START Data extract

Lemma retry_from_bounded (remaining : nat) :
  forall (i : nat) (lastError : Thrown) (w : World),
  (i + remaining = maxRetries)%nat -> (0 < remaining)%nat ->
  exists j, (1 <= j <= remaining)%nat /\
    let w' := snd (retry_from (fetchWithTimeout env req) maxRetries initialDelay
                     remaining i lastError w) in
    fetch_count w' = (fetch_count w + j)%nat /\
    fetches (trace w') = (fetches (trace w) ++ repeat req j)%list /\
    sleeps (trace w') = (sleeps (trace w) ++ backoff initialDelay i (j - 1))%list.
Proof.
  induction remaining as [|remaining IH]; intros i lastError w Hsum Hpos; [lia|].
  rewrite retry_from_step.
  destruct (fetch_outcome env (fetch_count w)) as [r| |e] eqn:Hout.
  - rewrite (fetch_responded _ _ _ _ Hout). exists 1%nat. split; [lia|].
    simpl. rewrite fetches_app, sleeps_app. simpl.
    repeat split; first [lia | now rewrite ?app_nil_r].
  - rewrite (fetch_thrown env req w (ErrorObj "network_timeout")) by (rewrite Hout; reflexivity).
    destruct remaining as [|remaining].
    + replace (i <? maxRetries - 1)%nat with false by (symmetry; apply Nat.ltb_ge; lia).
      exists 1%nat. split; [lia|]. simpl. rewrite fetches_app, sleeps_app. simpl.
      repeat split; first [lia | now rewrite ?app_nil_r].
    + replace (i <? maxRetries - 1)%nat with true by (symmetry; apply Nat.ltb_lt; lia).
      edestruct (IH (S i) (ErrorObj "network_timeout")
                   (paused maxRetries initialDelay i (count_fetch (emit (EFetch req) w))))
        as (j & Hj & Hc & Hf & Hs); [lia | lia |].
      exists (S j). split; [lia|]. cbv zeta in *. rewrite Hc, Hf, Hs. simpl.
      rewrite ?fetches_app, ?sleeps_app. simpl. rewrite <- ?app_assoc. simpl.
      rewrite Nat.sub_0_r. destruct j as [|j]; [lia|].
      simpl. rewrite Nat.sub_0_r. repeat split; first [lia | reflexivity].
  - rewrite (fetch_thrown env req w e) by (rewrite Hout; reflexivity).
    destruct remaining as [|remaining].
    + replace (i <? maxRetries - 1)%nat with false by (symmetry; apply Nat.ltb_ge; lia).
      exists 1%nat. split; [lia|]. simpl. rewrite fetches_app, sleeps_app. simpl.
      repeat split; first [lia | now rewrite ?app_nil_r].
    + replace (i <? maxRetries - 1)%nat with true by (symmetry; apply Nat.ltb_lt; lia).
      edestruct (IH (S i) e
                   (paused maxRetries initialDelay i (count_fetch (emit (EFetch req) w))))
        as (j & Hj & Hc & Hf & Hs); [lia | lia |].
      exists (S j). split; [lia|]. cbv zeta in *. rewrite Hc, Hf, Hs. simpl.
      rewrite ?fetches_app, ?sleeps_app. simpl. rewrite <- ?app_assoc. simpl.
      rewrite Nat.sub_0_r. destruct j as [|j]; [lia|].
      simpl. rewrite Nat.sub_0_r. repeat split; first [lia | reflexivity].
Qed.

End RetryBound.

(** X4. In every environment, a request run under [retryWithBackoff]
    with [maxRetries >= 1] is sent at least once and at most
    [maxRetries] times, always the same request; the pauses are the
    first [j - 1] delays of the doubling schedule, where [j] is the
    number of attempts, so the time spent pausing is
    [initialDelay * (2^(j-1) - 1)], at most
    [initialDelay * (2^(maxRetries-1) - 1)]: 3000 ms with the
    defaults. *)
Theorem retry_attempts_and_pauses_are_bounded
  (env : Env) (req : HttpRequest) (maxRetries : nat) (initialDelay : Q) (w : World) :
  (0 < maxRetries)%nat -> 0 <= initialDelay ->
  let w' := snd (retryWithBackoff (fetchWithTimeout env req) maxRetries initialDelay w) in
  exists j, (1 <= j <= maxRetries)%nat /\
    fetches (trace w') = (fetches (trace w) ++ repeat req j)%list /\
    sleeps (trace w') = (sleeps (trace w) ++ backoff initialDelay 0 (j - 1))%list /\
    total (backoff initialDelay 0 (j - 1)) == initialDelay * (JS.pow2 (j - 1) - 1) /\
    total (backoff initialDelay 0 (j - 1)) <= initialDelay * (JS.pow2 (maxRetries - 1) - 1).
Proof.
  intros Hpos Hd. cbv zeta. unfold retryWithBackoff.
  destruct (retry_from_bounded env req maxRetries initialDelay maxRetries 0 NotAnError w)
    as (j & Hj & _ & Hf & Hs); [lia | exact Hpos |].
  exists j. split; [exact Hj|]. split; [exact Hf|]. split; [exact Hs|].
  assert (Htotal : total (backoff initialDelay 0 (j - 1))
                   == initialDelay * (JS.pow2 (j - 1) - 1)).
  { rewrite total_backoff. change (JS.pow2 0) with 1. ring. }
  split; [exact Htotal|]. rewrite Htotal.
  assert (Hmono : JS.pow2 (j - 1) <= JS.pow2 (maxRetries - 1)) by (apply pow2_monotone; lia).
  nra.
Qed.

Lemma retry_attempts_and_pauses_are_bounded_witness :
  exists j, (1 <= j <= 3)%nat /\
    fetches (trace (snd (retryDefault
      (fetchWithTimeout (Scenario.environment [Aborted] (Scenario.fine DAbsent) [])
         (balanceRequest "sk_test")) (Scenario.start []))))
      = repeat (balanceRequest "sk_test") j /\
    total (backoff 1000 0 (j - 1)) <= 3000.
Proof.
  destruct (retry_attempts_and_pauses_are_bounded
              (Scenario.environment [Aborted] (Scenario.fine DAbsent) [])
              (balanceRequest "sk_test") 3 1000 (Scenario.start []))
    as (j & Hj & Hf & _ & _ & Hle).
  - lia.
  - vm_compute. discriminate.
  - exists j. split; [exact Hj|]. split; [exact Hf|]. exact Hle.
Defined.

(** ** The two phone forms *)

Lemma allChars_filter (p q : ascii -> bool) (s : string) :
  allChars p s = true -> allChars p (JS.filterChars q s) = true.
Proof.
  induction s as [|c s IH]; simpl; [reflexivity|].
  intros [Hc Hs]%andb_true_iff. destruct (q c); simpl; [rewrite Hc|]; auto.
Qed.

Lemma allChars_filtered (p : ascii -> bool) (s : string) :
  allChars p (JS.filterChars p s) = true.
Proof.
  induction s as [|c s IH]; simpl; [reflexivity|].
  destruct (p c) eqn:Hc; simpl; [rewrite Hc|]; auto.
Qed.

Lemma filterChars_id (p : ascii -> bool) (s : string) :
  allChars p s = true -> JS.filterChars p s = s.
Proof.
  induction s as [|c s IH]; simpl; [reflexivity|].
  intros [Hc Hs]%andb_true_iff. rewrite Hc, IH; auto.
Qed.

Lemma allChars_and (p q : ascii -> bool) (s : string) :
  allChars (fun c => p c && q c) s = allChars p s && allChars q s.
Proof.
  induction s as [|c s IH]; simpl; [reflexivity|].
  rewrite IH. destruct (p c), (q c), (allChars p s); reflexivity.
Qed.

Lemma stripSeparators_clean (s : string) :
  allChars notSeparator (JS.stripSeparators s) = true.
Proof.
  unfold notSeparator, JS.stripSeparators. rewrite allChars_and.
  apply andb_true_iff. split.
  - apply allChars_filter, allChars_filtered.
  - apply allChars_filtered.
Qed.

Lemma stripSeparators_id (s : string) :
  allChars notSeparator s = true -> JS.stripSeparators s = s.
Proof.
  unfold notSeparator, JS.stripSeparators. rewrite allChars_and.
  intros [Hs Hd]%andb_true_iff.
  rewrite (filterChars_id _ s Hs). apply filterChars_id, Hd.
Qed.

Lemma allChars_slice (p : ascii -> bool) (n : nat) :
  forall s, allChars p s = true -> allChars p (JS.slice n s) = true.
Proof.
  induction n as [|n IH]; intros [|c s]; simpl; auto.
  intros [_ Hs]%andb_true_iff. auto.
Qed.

END Data extract

What you are asked to do -
Output nothing but the lines from the one with "intros [Hs Hd]%andb_true_iff." through the last line above, each exactly as it stands.

Output for this exercise -
  intros [Hs Hd]%andb_true_iff.
  rewrite (filterChars_id _ s Hs). apply filterChars_id, Hd.
Qed.

Lemma allChars_slice (p : ascii -> bool) (n : nat) :
  forall s, allChars p s = true -> allChars p (JS.slice n s) = true.
Proof.
  induction n as [|n IH]; intros [|c s]; simpl; auto.
  intros [_ Hs]%andb_true_iff. auto.
Qed.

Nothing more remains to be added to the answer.